At the end of the third quarter of 2024, non-financial corporations’ liabilities grew by €235 billion to €11,655 billion. Significant valuation gains were recorded among issued equity (in the value of €134 billion). The increase in loan stocks to €3,712 billion was almost entirely attributable to new borrowing, especially by domestic non-banks and foreign firms. The volume of issued equity rose to €5,458 billion, not least due to changes in valuation amounting to €123 billion. Taken together, debt instruments rose slightly, increasing the debt ratio from 68.1 % to 68.3 %.[5] 

The financial assets of non-financial corporations rose significantly by €163 billion, reaching €8,964 billion at the end of the quarter under review. Taken together, non-financial corporations’ net financial assets dropped to -€2,691 billion.

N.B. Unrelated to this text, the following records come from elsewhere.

Lemma refines_reads n m : reads n m -> refines m.
Proof.
  intros Hm r Hw.
  destruct (Hm r Hw) as [(H1 & r1 & E1 & Hw1 & F1 & _)|(H1 & E1)];
  destruct (Hm (flatten r) (wf_flatten r Hw)) as [(H2 & r2 & E2 & Hw2 & F2 & G2 & L2)|(H2 & E2)];
    rewrite flat_flatten in *; try lia.
  - rewrite E1, E2. split; [done|]. split; [done|]. cbn [snd].
    rewrite F1. rewrite flatten_idem in F2. rewrite <- F2. apply flatten_flat; [done|done|].
    by apply (no_chain (flatten r)).
  - unfold sim. destruct (m r) as [[] ?], (m (flatten r)) as [[] ?]; simpl in *; by simplify_eq.
Qed.

Lemma refines_EnsureData e : refines (EnsureData e).
Proof.
  intros r Hw.
  destruct (EnsureData_spec e r Hw) as [[F1 E1]|(r1 & E1 & Hw1 & F1 & C1 & _)];
  destruct (EnsureData_spec e (flatten r) (wf_flatten r Hw)) as [[F2 E2]|(r2 & E2 & Hw2 & F2 & C2 & G2 & L2)];
    rewrite ?flat_flatten in *.
  - unfold sim. destruct (EnsureData e r) as [[] ?], (EnsureData e (flatten r)) as [[] ?]; simpl in *; by simplify_eq.
  - exfalso. apply C2. apply (f_equal flat) in F2. rewrite !flat_flatten, F1 in F2.
    by destruct (app_eq_nil _ _ F2).
  - exfalso. apply C1. apply (f_equal flat) in F1. rewrite !flat_flatten, F2 in F1.
    by destruct (app_eq_nil _ _ F1).
  - rewrite E1, E2. split; [done|]. split; [done|]. cbn [snd]. rewrite F1, <- (flatten_idem r), <- F2.
    apply flatten_flat; [done|done|]. apply (no_chain (flatten r)); [done|lia].
Qed.

(** ** Elements *)

Lemma refines_VerifyElement : refines VerifyElement.
Proof.
  intros r Hw. unfold VerifyElement.
  change (VerifyElement_error (flatten r)) with (VerifyElement_error r).
  by destruct (VerifyElement_error r).
Qed.

(** ReadElement once the control byte is known. *)
Definition ReadElement_body (control : Z) : M TLVReader unit := fun r =>
  let elemType := ElementType r in
  if negb (IsValidTLVType elemType) then (Err WEAVE_ERROR_INVALID_TLV_ELEMENT, r)
  else
    (let* p := ReadHead (elemHeadBytes control) in
     fun r =>
       let '(tag, p) := ReadTag (ImplicitProfileId r) (Z.land control kTLVTagControlMask) (drop 1 p) in
       VerifyElement (set_element tag (ReadLenOrVal (GetTLVFieldSize elemType) p) control r)) r.

Lemma land_low c m : Z.land 255 m = m -> Z.land (c mod 256) m = Z.land c m.
Proof.
  intros H. pose proof (land_ones_mod c 8 ltac:(lia)) as E. change (2 ^ 8) with 256 in E. rewrite <- E.
  change (256 - 1) with 255. by rewrite <- Z.land_assoc, H.
Qed.

Lemma head_bytes_bound c : 1 <= elemHeadBytes c <= 17.
Proof.
  pose proof (all_upto_spec 256 (fun c => (1 <=? elemHeadBytes c) && (elemHeadBytes c <=? 17))
    ltac:(by vm_compute) (c mod 256) ltac:(mlia)) as H.
  cbv beta in H. unfold elemHeadBytes, kTLVTagControlMask, kTLVTypeMask in *. rewrite !land_low in H by done.
  bool_prop. lia.
Qed.

Lemma refines_set_element_then {A} (m : M TLVReader A) (f : TLVReader -> TLVReader) :
  keeps_position f -> (forall r, flatten (f r) = f (flatten r)) -> refines m ->
  refines (fun r => m (f r)).
Proof. intros Hk Hf Hm r Hw. rewrite <- Hf. apply Hm. by apply keeps_wf. Qed.

Lemma refines_ReadElement_body c : refines (ReadElement_body c).
Proof.
  intros r Hw. unfold ReadElement_body. change (ElementType (flatten r)) with (ElementType r).
  destruct (negb (IsValidTLVType (ElementType r))); [by split|]. pose proof (head_bytes_bound c).
  revert r Hw. intros r0 Hw0. set (et := ElementType r0).
  refine (refines_bind (ReadHead (elemHeadBytes c)) _ _ _ r0 Hw0).
  - apply (refines_reads (elemHeadBytes c)), reads_ReadHead. lia.
  - intros p r Hw. change (ImplicitProfileId (flatten r)) with (ImplicitProfileId r).
    destruct (ReadTag _ _ _) as [tag p']. rewrite <- flatten_set_element. apply refines_VerifyElement.
    apply keeps_wf; auto with weave.
Qed.

Lemma current_flat r c l : wf r -> current r = c :: l -> exists k, flat r = c :: k.
Proof. intros _ E. unfold flat. rewrite E. by eexists. Qed.

Lemma ReadElement_unfold r : ReadElement r =
  bind (EnsureData WEAVE_END_OF_TLV) (fun _ r => match mReadPoint r with
    | None | Some [] => (Undefined, r)
    | Some (c :: _) => ReadElement_body c (set_control c r)
    end) r.
Proof. done. Qed.

Lemma refines_ReadElement : refines ReadElement.
Proof.
  intros r Hw. rewrite (ReadElement_unfold r), (ReadElement_unfold (flatten r)).
  destruct (EnsureData_spec WEAVE_END_OF_TLV r Hw) as [[F1 E1]|(r1 & E1 & Hw1 & F1 & C1 & _)];
    pose proof (refines_EnsureData WEAVE_END_OF_TLV r Hw) as [S1 S2]; unfold bind.
  - rewrite E1 in S1. unfold sim.
    destruct (EnsureData WEAVE_END_OF_TLV r) as [[] ?], (EnsureData WEAVE_END_OF_TLV (flatten r)) as [[] ?];
      simpl in *; by simplify_eq.
  - rewrite E1 in *. cbn [fst snd] in *. destruct S2 as [_ S2].
    destruct (EnsureData WEAVE_END_OF_TLV (flatten r)) as [ef rf]. cbn [fst snd] in *. subst ef rf.
    destruct (wf_current r1 Hw1) as (El & _). rewrite El. destruct (current r1) as [|c l] eqn:Ec; [done|].
    destruct (current_flat r1 c l Hw1 Ec) as [k Ef]. cbn [flatten mReadPoint]. rewrite Ef.
    refine (refines_set_element_then (ReadElement_body c) (set_control c) _ _ (refines_ReadElement_body c) r1 Hw1).
    + by intros r0.
    + intros r0. apply flatten_set_element.
Qed.

(** ReadElement, when it succeeds, has consumed at least the control byte. *)
Lemma ReadElement_consumes r r' : wf r -> ReadElement r = (Ok tt, r') -> (length (flat r') < length (flat r))%nat.
Proof.
  intros Hw. rewrite ReadElement_unfold.
  intros (u & r1 & E1 & H)%bind_inv.
  destruct (EnsureData_spec WEAVE_END_OF_TLV r Hw) as [[_ E]|(r1' & E & Hw1 & F1 & C1 & _)];
    rewrite E1 in E; [done|injection E as -> ->].
  apply (f_equal flat) in F1. rewrite !flat_flatten in F1. rewrite <- F1.
  destruct (wf_current r1' Hw1) as (El & _). rewrite El in H. destruct (current r1') as [|c l] eqn:Ec; [done|].
  unfold ReadElement_body in H. destruct (negb _); [done|].
  apply bind_inv in H as (p & r2 & E2 & H).
  assert (wf (set_control c r1')) as Hw2 by (apply keeps_wf; [by intros ?|done]).
  pose proof (head_bytes_bound c).
  destruct (reads_ReadHead (elemHeadBytes c) ltac:(lia) _ Hw2) as [(Hl & r3 & E3 & Hw3 & F3 & _)|(_ & E3)];
    rewrite E2 in E3; [injection E3 as -> ->|done].
  destruct (ReadTag _ _ _) as [tag p'].
  assert (r' = set_element tag (ReadLenOrVal (GetTLVFieldSize (ElementType (set_control c r1'))) p') c r3) as ->.
  { unfold VerifyElement in H. by destruct (VerifyElement_error _); simplify_eq. }
  rewrite keeps_flat by auto with weave.
  apply (f_equal flat) in F3. rewrite flat_advance, !flat_flatten in F3. rewrite F3, length_drop.
  change (flat (set_control c r1')) with (flat r1') in *. lia.
Qed.

(** ** Skipping *)

Lemma sim_bind_state {A B} (m m' : M TLVReader A) (f g : A -> M TLVReader B) r s :
  sim (m r) (m' s) ->
  (forall a r', m r = (Ok a, r') -> wf r' -> sim (f a r') (g a (flatten r'))) ->
  sim (bind m f r) (bind m' g s).
Proof.
  unfold sim at 1, bind. destruct (m r) as [ex rx], (m' s) as [ey ry]. cbn [fst snd].
  intros [<- Hx] Hf. destruct ex as [a|e| |]; try done. destruct Hx as [Hw <-]. by apply Hf.
Qed.

Lemma u32_bound x : 0 <= u32 x < 4294967296.
Proof. apply u32_range. Qed.

Lemma refines_SkipData : refines SkipData.
Proof.
  intros r Hw. unfold SkipData. change (ElementType (flatten r)) with (ElementType r).
  change (mElemLenOrVal (flatten r)) with (mElemLenOrVal r).
  destruct (TLVTypeHasLength (ElementType r)); [|by split].
  apply refines_bind; [|intros; apply refines_ret|done].
  apply (refines_reads (u32 (mElemLenOrVal r))), reads_ReadData, u32_bound.
Qed.

Lemma SkipData_shrinks r r' : wf r -> SkipData r = (Ok tt, r') -> (length (flat r') <= length (flat r))%nat.
Proof.
  intros Hw. unfold SkipData. destruct (TLVTypeHasLength (ElementType r)); [|by intros [= <-]].
  intros (p & r1 & E & H)%bind_inv. injection H as <-.
  destruct (reads_ReadData _ (u32_bound (mElemLenOrVal r)) r Hw) as [(_ & r2 & E2 & _ & F2 & _)|(_ & E2)];
    rewrite E in E2; [injection E2 as -> ->|done].
  apply (f_equal flat) in F2. rewrite flat_advance, !flat_flatten in F2. rewrite F2, length_drop. lia.
Qed.
(** CloseContainer(containerWriter): the container writer is initialised again. *)
Definition CloseContainer (containerWriter w : TLVWriter) : res unit * TLVWriter * TLVWriter :=
  if negb (TLVTypeIsContainer (wContainerType containerWriter)) then (Err WEAVE_ERROR_INCORRECT_STATE, containerWriter, w)
  else if wContainerOpen containerWriter then (Err WEAVE_ERROR_TLV_CONTAINER_OPEN, containerWriter, w)
  else
    let w := set_buffers (wPool containerWriter) (wDone containerWriter) (wBufStart containerWriter) (wCur containerWriter)
               (wRemainingLen containerWriter) (u32 (wLenWritten w + wLenWritten containerWriter)) w in
    let w := set_wContainerOpen false (unreserve w) in
    let '(e, w) := WriteElementHead kTLVElementType_EndOfContainer AnonymousTag 0 w in
    (e, InitWriter 0, w).

Definition PutPreEncodedContainer (tag containerType : Z) (data : list Z) : M TLVWriter unit :=
  if negb (TLVTypeIsContainer containerType) then fail WEAVE_ERROR_INVALID_ARGUMENT
  else do* WriteElementHead containerType tag 0 in WriteData data.

(** CopyContainer(tag, container): the container's bytes lie between the read
    points after EnterContainer and ExitContainer; their difference is undefined
    when the reader has gone to another buffer in between. *)
Definition CopyContainer (tag : Z) (container : TLVReader) (w : TLVWriter) : res unit * TLVReader * TLVWriter :=
  let containerType := GetType container in
  match TLVReader.EnterContainer container with
  | (Ok outerContainerType, c1) =>
    match TLVReader.ExitContainer outerContainerType c1 with
    | (Ok _, c2) =>
      match TLVReader.mReadPoint c1, TLVReader.mReadPoint c2 with
      | Some l1, Some l2 =>
        if negb (Nat.eqb (length (mBufHandle c1)) (length (mBufHandle c2))) then (Undefined, c2, w)
        else
        let '(e, w) := PutPreEncodedContainer tag containerType (take (length l1 - length l2)%nat l1) w in (e, c2, w)
      | _, _ => (Undefined, c2, w)
      end
    | (e, c2) => (e, c2, w)
    end
  | (Err e, c1) => (Err e, c1, w)
  | (Undefined, c1) => (Undefined, c1, w)
  | (Diverges, c1) => (Diverges, c1, w)
  end.
Lemma get_one_ok k t r rest :
  reads_elems k -> wf r -> done_elem r -> is_profile (ImplicitProfileId r) -> valid (mContainerType r) t ->
  flat r = enc (mContainerType r) (ImplicitProfileId r) t ++ rest ->
  (length (enc (mContainerType r) (ImplicitProfileId r) t) <= k)%nat -> reads_one k t r rest.
Proof.
  intros IH Hw Hd Hi Hv Hf Hk.
  destruct t as [tag v|tag v|tag b|tag [v|v]|tag|tag s|tag s|tag c ts]; cbn [valid enc] in *.
  - destruct Hv as [Ht Hv]. assert (In (int_type v) [0; 1; 2; 3]) as Hi4.
    { unfold int_type. repeat (destruct (_ && _); [simpl; auto|]). simpl; auto. }
    apply (scalar_step k r rest Hw Hd Hi (int_type v) tag (u64 v));
      try (assumption || (simpl in Hi4; unfold is_elem_type; intuition (try subst; try lia; by rewrite <- ?H, <- ?H0))).
    all: try (destruct Hi4 as [<-|[<-|[<-|[<-|[]]]]]; done).
    intros r1 (_ & _ & _ & T1 & T2 & T3). destruct (get_int r1 v Hv T1 T3) as [Eg Ev].
    unfold get_value, GetTag, lift. by rewrite Eg, T2, Ev.
  - destruct Hv as [Ht Hv]. destruct (uint_type_spec v Hv) as (He & _ & Hne).
    assert (uint_type v = 4 \/ uint_type v = 5 \/ uint_type v = 6 \/ uint_type v = 7) as Hcases
      by (unfold uint_type; repeat (destruct (_ <=? _); auto)).
    apply (scalar_step k r rest Hw Hd Hi (uint_type v) tag v); auto.
    1,2: by destruct Hcases as [-> |[-> |[-> | ->]]].
    intros r1 (_ & _ & _ & T1 & T2 & T3). destruct (get_uint r1 v Hv T1 T3) as [Eg Ev].
    unfold get_value, GetTag, lift. by rewrite Eg, T2, Ev.
  - apply (scalar_step k r rest Hw Hd Hi (if b then 9 else 8) tag 0); auto; try (by destruct b).
    intros r1 (_ & _ & _ & T1 & T2 & T3). unfold get_value, GetTag, lift, Get_bool.
    rewrite (GetType_of r1 _ T1), T1, T2. by destruct b.
  - destruct Hv as [Ht Hv]. apply (scalar_step k r rest Hw Hd Hi 10 tag v); auto; try done.
    intros r1 (_ & _ & _ & T1 & T2 & T3). unfold get_value, GetTag, lift, Get_double.
    rewrite (GetType_of r1 _ T1), T1, T2, T3. change (field_value 10 v) with (u32 v). cbn. do 2 f_equal. f_equal. f_equal. mlia.
  - destruct Hv as [Ht Hv]. apply (scalar_step k r rest Hw Hd Hi 11 tag v); auto; try done.
    intros r1 (_ & _ & _ & T1 & T2 & T3). unfold get_value, GetTag, lift, Get_double.
    rewrite (GetType_of r1 _ T1), T1, T2, T3. change (field_value 11 v) with (u64 v). cbn. do 2 f_equal. f_equal. f_equal. mlia.
  - apply (scalar_step k r rest Hw Hd Hi 20 tag 0); auto; try done.
    intros r1 (_ & _ & _ & T1 & T2 & T3). unfold get_value, GetTag. by rewrite (GetType_of r1 _ T1), T2.
  - destruct Hv. rewrite <- app_assoc in Hf. by apply (string_step k r rest Hw Hd Hi 12 tag s); auto.
  - destruct Hv. rewrite <- app_assoc in Hf. by apply (string_step k r rest Hw Hd Hi 16 tag s); auto.
  - destruct Hv as (Ht & Hc & Hvs). rewrite <- !app_assoc in Hf.
    apply (container_step k r rest Hw Hd Hi tag c ts IH Ht Hc Hvs Hf).
    pose proof (head_nonempty (mContainerType r) (ImplicitProfileId r) c tag 0 Ht Hi ltac:(unfold is_elem_type; lia)).
    rewrite !length_app in Hk. unfold enc_list. simpl in Hk. lia.
Qed.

Owing to interim data revisions of the financial accounts and national accounts, the figures contained in this press release are not directly comparable with those shown in earlier press releases.

Footnotes:

  1. Considerable other valuation changes in the deposits positions were recorded in the third quarter due to a change in sector classification.
  2. The methodology for calculating households’ technical provisions is based on the Solvency II reporting system, under which the discounted cash flow method is used to calculate/value these provisions: https://eur-lex.europa.eu/legal-content/EN/TXT/PDF/?uri=CELEX:02009L0138‑20190113 The relevant interest rate structure for discounting technical provisions in Solvency II is determined by EIOPA on a monthly basis. At each valuation date, the provisions for all existing contracts must be valued at current interest rates. This form of market price valuation means that, under Solvency II, technical provisions are significantly influenced by the current interest rate environment. This means that individual quarters may exhibit stronger valuation effects.
  3. The debt ratio represents debt as a percentage of nominal gross domestic product (four-quarter moving sum).
  4. In the DWA, net wealth comprises the following types of assets and liabilities: deposits, debt securities, listed shares, investment fund shares, insurance claims (life insurance and private retirement provision), financial business wealth, and liabilities in the form of loans for house purchase and other debt. Net wealth is ultimately calculated as the difference between the total aforementioned assets and liabilities. For more information on the DWA, see also https://www.bundesbank.de/en/press/press-releases/bundesbank-releases-distributional-wealth-accounts-for-households-in-germany-921302
  5. The partially consolidated debt ratio is calculated as the sum of loans, debt securities and pension provisions as a percentage of nominal gross domestic product (four-quarter moving sum). For loans, a partial consolidation is carried out by deducting intra-sector claims/liabilities.